“…get ready to spend every last dollar for diminishing returns”

I’ve been in the Audiophile world for about 5 years now. It’s not long, and I haven’t literally paid my dues to call myself an “expert”. I think I have about another $150,000 to go. But I do know the mechanics of it all, the lingo, as well as the wants and needs of an expert audiophile. The only thing keeping me out of that elite club is the outrageously expensive equipment I haven’t purchased…yet. So with all that being said, I want to talk quick about ANC, or Active Noise Cancellation, and what it means to the audio world.

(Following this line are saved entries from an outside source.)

(* ===== verification/BoardView.v ===== *)
(** * The board view

    [src/src/ui/view/board_view_model.h]/[board_view_model.cpp] and
    [board_view_builder.cpp]: the read-only picture of a game that is rendered
    and sent over the network. *)

From S2P Require Import Prelude Piece BoardModel PathUtils PieceRules CollisionResolver MoveScheduler RealTimeArbiter GameState.
From Stdlib Require Import Floats.SpecFloat.

Record PieceView := mkPieceView { pv_kind : PieceKind; pv_color : PieceColor }.

(** [CellView]: an optional piece. *)
Definition CellView : Type := option PieceView.

Record BoardViewModel := mkView {
  v_height : Z;
  v_width : Z;
  v_clock_ms : Z;
  v_game_over : bool;
  v_selection : option Cell;
  v_cells : list CellView;
  v_animations : AnimationSnapshot
}.

Definition empty_view : BoardViewModel := mkView 0 0 0 false None [] (mkAnimation [] [] []).

(** ** Queries *)

Definition board_view_cell_index (row col width : Z) : Z := to_size (row * width + col).

Definition board_view_cell_at (view : BoardViewModel) (row col : Z) : CellView :=
  if (v_height view <=? row) || (v_width view <=? col) then None
  else
    let index := board_view_cell_index row col (v_width view) in
    match vat (v_cells view) index with Some cell => cell | None => None end.

Definition board_view_piece_at (view : BoardViewModel) (row col : Z) : option PieceView :=
  board_view_cell_at view row col.

Definition board_view_is_move_origin (view : BoardViewModel) (row col : Z) : bool :=
  existsb (fun m => (ams_from_row m =? row) && (ams_from_col m =? col))
    (snap_moves (v_animations view)).

Definition find_jump_at (view : BoardViewModel) (row col : Z) : option ActiveJumpSnapshot :=
  find_if (fun j => (ajs_row j =? row) && (ajs_col j =? col)) (snap_jumps (v_animations view)).

Definition board_view_is_jump_origin (view : BoardViewModel) (row col : Z) : bool :=
  match find_jump_at view row col with Some _ => true | None => false end.

Definition board_view_jump_progress_at (view : BoardViewModel) (row col : Z) : spec_float :=
  match find_jump_at view row col with Some j => ajs_progress j | None => float32_of_int 0 end.

Definition find_rest_at (view : BoardViewModel) (row col : Z) : option ActiveRestSnapshot :=
  find_if (fun r => (ars_row r =? row) && (ars_col r =? col)) (snap_rests (v_animations view)).

Definition board_view_is_resting_cell (view : BoardViewModel) (row col : Z) : bool :=
  match find_rest_at view row col with Some _ => true | None => false end.

Definition board_view_rest_progress_at (view : BoardViewModel) (row col : Z) : spec_float :=
  match find_rest_at view row col with Some r => ars_progress r | None => float32_of_int 0 end.

Definition board_view_rest_kind_at (view : BoardViewModel) (row col : Z) : RestKind :=
  match find_rest_at view row col with Some r => ars_kind r | None => Short end.

(** ** [BoardViewBuilder::build] *)

Definition build_cell (g : GameState) (row col : Z) : res CellView :=
  token ← gs_token_at g row col;
  Ok (match descriptor_from_token token with
      | Some d => Some (mkPieceView (d_kind d) (d_color d))
      | None => None
      end).

Definition build (g : GameState) : res BoardViewModel :=
  cells ← mapM_res (fun row => mapM_res (build_cell g row) (zrange (gs_cols g)))
            (zrange (gs_rows g));
  Ok (mkView (gs_rows g) (gs_cols g) (clock_ms g) (is_game_over g)
        (if has_selection g then selection g else None)
        (List.concat cells) (gs_animations_for_render g)).

(** ** Lemmas *)

(** The picture of a piece (a piece of the sentinel kind shows as a pawn). *)
Definition picture (p : Piece) : PieceView :=
  mkPieceView (match p_kind p with Count => Pawn | k => k end) (p_color p).

Lemma build_cell_eq g r c : board_wf (board_ g) -> inside (board_ g) r c ->
  build_cell g r c = Ok (picture <$> occupant (board_ g) r c).
Proof.
  intros Hwf Hin. unfold build_cell, gs_token_at, token_at.
  rewrite piece_at_inside, bind_ok by (done || apply Hwf).
  destruct (occupant (board_ g) r c) as [p|]; [|done]. rewrite bind_ok.
  destruct p as [id color kind cell st]. by destruct color, kind.
Qed.

(** A row-major grid is read at index [r * w + c]. *)
Lemma vat_concat {A} (ls : list (list A)) w r c x : 0 <= c < w ->
  (forall l, l ∈ ls -> vlen l = w) -> vat (List.concat ls) (r * w + c) = Some x <->
  exists l, vat ls r = Some l /\ vat l c = Some x.
Proof.
  intros Hc. revert r. induction ls as [|l ls IH]; intros r Hall.
  { cbn. split.
    - intros H%vat_Some_lt. unfold vlen in H. simpl in H. lia.
    - intros (l & H%vat_Some_lt & _). unfold vlen in H. simpl in H. lia. }
  assert (vlen l = w) as Hl by (apply Hall, list_elem_of_here).
  assert (forall l', l' ∈ ls -> vlen l' = w) as Hall' by (intros; by apply Hall, list_elem_of_further).
  cbn [List.concat]. destruct (decide (r < 0)) as [Hr|Hr].
  { split.
    - intros H%vat_Some_lt. nia.
    - intros (l' & H%vat_Some_lt & _). lia. }
  destruct (decide (r = 0)) as [->|Hr0].
  - rewrite Z.mul_0_l, Z.add_0_l, vat_app_l, vat_cons_0 by lia. naive_solver.
  - replace r with (1 + (r - 1)) by lia. rewrite vat_cons_succ by lia. rewrite <- IH by done.
    replace ((1 + (r - 1)) * w + c) with (vlen l + ((r - 1) * w + c)) by lia.
    unfold vat, vlen. destruct (Z.ltb_spec ((r - 1) * w + c) 0); [nia|].
    destruct (Z.ltb_spec (Z.of_nat (length l) + ((r - 1) * w + c)) 0); [lia|].
    rewrite lookup_app_r by lia.
    by replace (Z.to_nat (Z.of_nat (length l) + ((r - 1) * w + c)) - length l)%nat
      with (Z.to_nat ((r - 1) * w + c)) by lia.
Qed.

Lemma vat_zrange n i : 0 <= i < n -> vat (zrange n) i = Some i.
Proof.
  intros Hi. unfold vat, zrange. destruct (Z.ltb_spec i 0); [lia|].
  rewrite list_lookup_fmap, lookup_seq_lt by lia. simpl. f_equal. lia.
Qed.

Lemma build_eq g : board_wf (board_ g) ->
  build g = Ok (mkView (gs_rows g) (gs_cols g) (clock_ms g) (is_game_over g) (selected_ g)
    (List.concat ((fun r => (fun c => picture <$> occupant (board_ g) r c) <$> zrange (gs_cols g))
       <$> zrange (gs_rows g))) (gs_animations_for_render g)).
Proof.
  intros Hwf. unfold build.
  rewrite (mapM_res_ok _ (fun r => (fun c => picture <$> occupant (board_ g) r c) <$> zrange (gs_cols g))).
  - rewrite bind_ok. unfold has_selection, selection. by destruct (selected_ g).
  - intros r Hr%elem_of_zrange. apply mapM_res_ok. intros c Hc%elem_of_zrange.
    by apply build_cell_eq.
Qed.

(** What the built view shows at a cell. *)
Lemma build_pieces g v : game_inv g -> rows (board_ g) * cols (board_ g) < 2 ^ 64 ->
  build g = Ok v -> forall r c, 0 <= r -> 0 <= c ->
  board_view_piece_at v r c = picture <$> occupant (board_ g) r c.
Proof.
  intros Hg Hsz Hb r c Hr Hc. pose proof (fi_wf _ _ (gi_flights g Hg)) as Hwf.
  rewrite build_eq in Hb by done. injection Hb as <-.
  unfold board_view_piece_at, board_view_cell_at. cbn [v_height v_width v_cells].
  unfold gs_rows, gs_cols. destruct (_ || _) eqn:E.
  { rewrite orb_true_iff, !Z.leb_le in E. rewrite occupant_outside; [done|apply Hwf|].
    unfold inside. lia. }
  zbool. unfold board_view_cell_index. rewrite to_size_id by nia.
  erewrite (proj2 (vat_concat _ (cols (board_ g)) r c _ ltac:(lia) _)); [done|].
  eexists. rewrite vat_fmap, vat_zrange by lia. split; [done|].
  by rewrite vat_fmap, vat_zrange by lia.
  Unshelve. intros l (r0 & -> & _)%list_elem_of_fmap. rewrite vlen_fmap. apply vlen_zrange. lia.
Qed.

(** ** Properties *)

(** The view shows the board: building the view of a game never faults, and
    the picture found at any cell index is that of the piece standing on that
    cell of the board, nothing on empty cells and outside the board; dimensions,
    clock, game-over flag, selection and animations are the game's. *)
Theorem view_correct g : game_inv g -> rows (board_ g) * cols (board_ g) < 2 ^ 64 ->
  build g ⇓ (fun v =>
    v_height v = rows (board_ g) /\ v_width v = cols (board_ g) /\
    v_clock_ms v = clock_ms g /\ v_game_over v = game_over_ g /\
    v_selection v = selected_ g /\ v_animations v = gs_animations_for_render g /\
    forall r c, 0 <= r -> 0 <= c ->
      board_view_piece_at v r c = picture <$> occupant (board_ g) r c).
Proof.
  intros Hg Hsz. pose proof (build_pieces g) as Hp. pose proof (fi_wf _ _ (gi_flights g Hg)) as Hwf.
  rewrite build_eq in * by done. apply returns_ok. split_and!; try done. intros r c Hr Hc. by apply Hp.
Qed.

Lemma view_correct_witness :
  build sample_game ⇓ (fun v =>
    v_height v = rows (board_ sample_game) /\ v_width v = cols (board_ sample_game) /\
    v_clock_ms v = clock_ms sample_game /\ v_game_over v = game_over_ sample_game /\
    v_selection v = selected_ sample_game /\
    v_animations v = gs_animations_for_render sample_game /\
    forall r c, 0 <= r -> 0 <= c ->
      board_view_piece_at v r c = picture <$> occupant (board_ sample_game) r c).
Proof. apply view_correct; [apply sample_game_inv|]. vm_compute. reflexivity. Defined.
(* ===== verification/Snapshot.v ===== *)
(** * Board snapshots on the wire

    [src/src/server/snapshot_writer.cpp] and [src/src/network/snapshot_reader.h]/
    [snapshot_reader.cpp]: the text format in which the server sends the state of
    a game and in which the client reads it.

    A [float] is a [spec_float] of single precision.  [std::fixed] output with
    precision 6 is the decimal rounding of the exact value, half to even;
    [strtof] accepts decimal and hexadecimal literals, infinities and NaNs and
    rounds to nearest even. *)

From S2P Require Import Prelude Piece BoardModel PathUtils PieceRules CollisionResolver MoveScheduler RealTimeArbiter GameState CppString BoardView.
From Stdlib Require Import Ascii String Floats.SpecFloat.
Open Scope string_scope.
Open Scope Z_scope.

(** ** Floating-point text *)

(** Division rounded to nearest, ties to even. *)
Definition div_half_even (a b : Z) : Z :=
  let q := a / b in
  let r := a mod b in
  if 2 * r <? b then q else if b <? 2 * r then q + 1 else if Z.even q then q else q + 1.

(** The value in millionths. *)
Definition millionths (m : positive) (e : Z) : Z :=
  if 0 <=? e then Z.pos m * 2 ^ e * 10 ^ 6 else div_half_even (Z.pos m * 10 ^ 6) (2 ^ (- e)).

(** Exactly [k] decimal digits of [n], most significant first. *)
Fixpoint pad_digits (k : nat) (n : Z) : string :=
  match k with
  | O => ""
  | S j => String (digit_char (n / 10 ^ Z.of_nat j mod 10)) (pad_digits j n)
  end.

Definition fixed6_nat (n : Z) : string :=
  to_string (n / 10 ^ 6) ++ "." ++ pad_digits 6 (n mod 10 ^ 6).

Definition sign_text (s : bool) : string := if s then "-" else "".

(** [out << std::fixed << std::setprecision(6) << x]. *)
Definition fixed6 (x : spec_float) : string :=
  match x with
  | S754_zero s => sign_text s ++ fixed6_nat 0
  | S754_infinity s => sign_text s ++ "inf"
  | S754_nan => "nan"
  | S754_finite s m e => sign_text s ++ fixed6_nat (millionths m e)
  end.

(** The float nearest to [+-m * 10^e] and to [+-m * 2^e]. *)
Definition float_of_decimal (neg : bool) (m e : Z) : spec_float :=
  match m with
  | Z.pos p =>
      if 0 <=? e then binary_normalize 24 128 (if neg then - (m * 10 ^ e) else m * 10 ^ e) 0 neg
      else match 10 ^ (- e) with
      | Z.pos d =>
          let '(mz, ez, lz) := SFdiv_core_binary 24 128 m 0 (Z.pos d) 0 in
          binary_round_aux 24 128 neg mz ez lz
      | _ => S754_zero neg
      end
  | _ => S754_zero neg
  end.
Definition float_of_binary (neg : bool) (m e : Z) : spec_float :=
  binary_normalize 24 128 (if neg then - m else m) e neg.

Definition to_lower (c : ascii) : ascii :=
  if (65 <=? code c) && (code c <=? 90) then chr (code c + 32) else c.
Fixpoint lower (s : string) : string :=
  match s with EmptyString => EmptyString | String c s' => String (to_lower c) (lower s') end.

Definition isxdigit (c : ascii) : bool :=
  isdigit c || ((97 <=? code (to_lower c)) && (code (to_lower c) <=? 102)).
Definition xdigit_value (c : ascii) : Z :=
  if isdigit c then digit_value c else code (to_lower c) - 87.
Fixpoint hex_value_from (v : Z) (s : string) : Z :=
  match s with EmptyString => v | String c s' => hex_value_from (16 * v + xdigit_value c) s' end.

(** A sign and the rest. *)
Definition take_sign (s : string) : bool * string :=
  match s with
  | String c s' =>
      if Ascii.eqb c "-" then (true, s') else if Ascii.eqb c "+" then (false, s') else (false, s)
  | EmptyString => (false, s)
  end.

(** The optional exponent part that ends a literal, introduced by [mark]. *)
Definition exponent (mark : ascii) (s : string) : option Z :=
  match s with
  | EmptyString => Some 0
  | String c s' =>
      if Ascii.eqb (to_lower c) mark then
        let '(neg, digits) := take_sign s' in
        if is_empty_string digits || negb (all_chars isdigit digits) then None
        else Some (if neg : bool then - dec_value digits else dec_value digits)
      else None
  end.

(** Mantissa digits before and after an optional point, and the rest. *)
Definition mantissa (f : ascii -> bool) (s : string) : string * string * string :=
  let '(ip, r) := span f s in
  match r with
  | String c r' => if Ascii.eqb c "." then let '(fp, r2) := span f r' in (ip, fp, r2) else (ip, "", r)
  | EmptyString => (ip, "", r)
  end.

Definition is_nan_literal (s : string) : bool :=
  String.eqb s "nan" ||
  match s with
  | String a (String b (String c (String d r))) =>
      String.eqb (String a (String b (String c (String d "")))) "nan("
      && (let '(chars, e) := span (fun c => isxdigit c || ((97 <=? code c) && (code c <=? 122))
             || Ascii.eqb c "_") r in String.eqb e ")")
  | _ => false
  end.

Definition unsigned_literal (neg : bool) (s : string) : option spec_float :=
  let l := lower s in
  if String.eqb l "inf" || String.eqb l "infinity" then Some (S754_infinity neg)
  else if is_nan_literal l then Some S754_nan
  else match l with
  | String a (String b r) =>
      if Ascii.eqb a "0" && Ascii.eqb b "x" then
        let '(ip, fp, rest) := mantissa isxdigit r in
        if is_empty_string (ip ++ fp) then None
        else match exponent "p" rest with
        | Some e => Some (float_of_binary neg (hex_value_from 0 (ip ++ fp)) (e - 4 * slen fp))
        | None => None
        end
      else
        let '(ip, fp, rest) := mantissa isdigit s in
        if is_empty_string (ip ++ fp) then None
        else match exponent "e" rest with
        | Some e => Some (float_of_decimal neg (dec_value (ip ++ fp)) (e - slen fp))
        | None => None
        end
  | _ =>
      let '(ip, fp, rest) := mantissa isdigit s in
      if is_empty_string (ip ++ fp) then None
      else match exponent "e" rest with
      | Some e => Some (float_of_decimal neg (dec_value (ip ++ fp)) (e - slen fp))
      | None => None
      end
  end.

(** [strtof] applied to a token without white space and required to consume it. *)
Definition parse_float (token : string) : option spec_float :=
  if is_empty_string token then None
  else let '(neg, s) := take_sign token in unsigned_literal neg s.

(** ** The writer *)

Definition write_cell_token (cell : CellView) : string :=
  match cell with Some p => to_token (pv_color p) (pv_kind p) | None => "." end.

Definition rest_kind_token (kind : RestKind) : string :=
  match kind with Short => "short" | Long => "long" end.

If you’re looking to pick up headphones, there are a few ways to go. You can go budget consumer, and pick up something anywhere from $25 – $200, and this will give you sound that’s better than the stock earphones that come with your phone. This is the option most people take, and is the reason why the M50x’s are one of the most popular headphones to buy. Then you can go the consumer audiophile route, and usually consists of headphones like the HD600’s – HD800’s, maybe some IEM’s like the Campfire Audio Andromeda’s, or some type of reference headphones like AKG 701’s, all of which require some type of Amp to power them. Lastly you can go the True Audiophile route, where you get into planar magnetics, electrostatics, McIntosh stacks, and room treatments. All of which can cost up to the hundreds of thousands. But it’s the room treatment where most of the costs can come into play. Some audiophiles taking it so far to even having their own “clean” power lines being put in, for the cleanest power to their audio amps. Of course, this is ridiculous, but it’s interesting to me to see how far some will go for a perfect listening environment.

Noise Cancelling

What I find the most interesting right now in the audiophile world, is the intro to “good” noise cancelling. To me, it’s the great equalizer. The idea of Noise Cancelling is not new. Many headphones are made with a closed design to “passively” cancel the outside noise. This often works pretty well, but it isn’t nearly perfect. Outside noise, especially bassier sounds, always tend to leak in. Even if you have the tightest of comply foam ear tips in. And we’re not even talking about the sound our own bodies make which always leak in as well. The idea of room treatment is essentially to make the room sound as quiet and as “interference free” as possible. The part that audiophiles spend nearly millions of dollars on, is the most important to a great sound stage. So what engineers have done is create Active Noise Cancelling. This is more to quiet the outside world so you can focus on your music or movies. But in the past year or so, we’ve gotten REALLY good ANC. The Bose QuietComforts were some of the best, and then Sony came in with the 1000x’s which now take the cake. Turn on the ANC, and you feel this force-field of quiet consume you. This allows for “perfect” room treatment, and thus, gives you the perfect platform to create truly immersive or expansive audio signatures. Now, for $350, consumers can get a much closer experience to that of an expensive audiophile setup, than ever before.


So now the question is, if you want the best possible experience for your money, do you go with a good pair of ANC headphones, or do you go the traditional analog route? Well, it’s tough. I currently own some top tier passive headphones, a few different headphone amps, as well as an entire vinyl audio stack. But I use my Sony WH1000x’s more than I use any of them (well I use my shitty Airpods the most, but that’s a different discussion). That said, the sound on the Sony isn’t the best. It’s not even close to the sound I get from pushing my K701’s through a Schitt Stack, listening to Kind of Blue by Miles Davis on vinyl through my ProJect turntable pinned with Ortophone Blues. But…who cares? If you’re the type of nerd like me who wants to feel like Miles is playing right next to you, then sure, go for the passive option, and get ready to spend every last dollar for diminishing returns. But if you just want good sound quality, immersion, good imaging, and flexibility, go for an ANC Wireless BT model (recommended ones listed below) and I promise you’ll be very happy. Who knows, maybe one day ANC headphones will replace the prestige of the great passives. You won’t have any audiophile admit, but I’m excited to see where ANC can take us in the world of audio.